• [Data for processing]
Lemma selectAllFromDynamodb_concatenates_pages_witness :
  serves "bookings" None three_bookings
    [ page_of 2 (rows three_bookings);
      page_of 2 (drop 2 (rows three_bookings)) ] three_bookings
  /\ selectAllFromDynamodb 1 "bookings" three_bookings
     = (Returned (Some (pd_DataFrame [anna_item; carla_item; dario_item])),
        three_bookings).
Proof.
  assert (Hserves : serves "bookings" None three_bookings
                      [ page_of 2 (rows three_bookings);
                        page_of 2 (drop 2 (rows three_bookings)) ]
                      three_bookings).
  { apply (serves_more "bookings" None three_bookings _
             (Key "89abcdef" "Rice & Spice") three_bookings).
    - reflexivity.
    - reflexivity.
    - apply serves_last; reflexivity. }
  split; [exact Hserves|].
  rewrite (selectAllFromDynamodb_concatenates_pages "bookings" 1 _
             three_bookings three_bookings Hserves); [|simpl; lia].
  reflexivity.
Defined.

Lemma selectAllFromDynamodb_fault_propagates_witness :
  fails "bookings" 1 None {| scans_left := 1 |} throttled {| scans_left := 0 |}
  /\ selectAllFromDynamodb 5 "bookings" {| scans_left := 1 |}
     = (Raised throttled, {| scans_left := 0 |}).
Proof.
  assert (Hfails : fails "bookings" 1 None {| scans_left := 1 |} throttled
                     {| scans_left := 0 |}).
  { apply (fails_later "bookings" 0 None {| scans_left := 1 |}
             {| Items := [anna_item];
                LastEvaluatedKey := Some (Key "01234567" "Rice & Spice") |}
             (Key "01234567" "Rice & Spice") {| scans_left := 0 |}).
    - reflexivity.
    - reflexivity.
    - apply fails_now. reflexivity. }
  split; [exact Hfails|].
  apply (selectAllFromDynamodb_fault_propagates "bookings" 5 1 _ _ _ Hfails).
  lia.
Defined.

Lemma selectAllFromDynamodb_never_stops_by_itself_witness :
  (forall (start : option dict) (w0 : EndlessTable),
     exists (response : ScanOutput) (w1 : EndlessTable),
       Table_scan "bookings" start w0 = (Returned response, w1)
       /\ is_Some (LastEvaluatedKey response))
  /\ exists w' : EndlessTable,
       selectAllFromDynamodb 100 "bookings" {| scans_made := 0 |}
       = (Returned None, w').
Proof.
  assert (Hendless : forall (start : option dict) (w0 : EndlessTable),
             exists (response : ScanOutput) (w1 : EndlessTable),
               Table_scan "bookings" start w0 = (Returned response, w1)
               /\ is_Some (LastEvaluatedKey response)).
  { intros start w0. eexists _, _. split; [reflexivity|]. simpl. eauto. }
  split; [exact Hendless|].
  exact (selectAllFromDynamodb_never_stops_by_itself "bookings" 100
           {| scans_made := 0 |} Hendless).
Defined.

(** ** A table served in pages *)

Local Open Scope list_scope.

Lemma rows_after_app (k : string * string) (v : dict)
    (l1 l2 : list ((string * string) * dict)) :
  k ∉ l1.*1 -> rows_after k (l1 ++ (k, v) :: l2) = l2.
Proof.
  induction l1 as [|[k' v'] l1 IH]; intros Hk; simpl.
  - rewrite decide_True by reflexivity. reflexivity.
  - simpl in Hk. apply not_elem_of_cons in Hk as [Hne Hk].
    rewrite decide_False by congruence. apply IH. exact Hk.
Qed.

• [Task directions] How many lines of the entries contain "EndlessTable"? Answer with a number alone.

• [Answer to this exercise] 5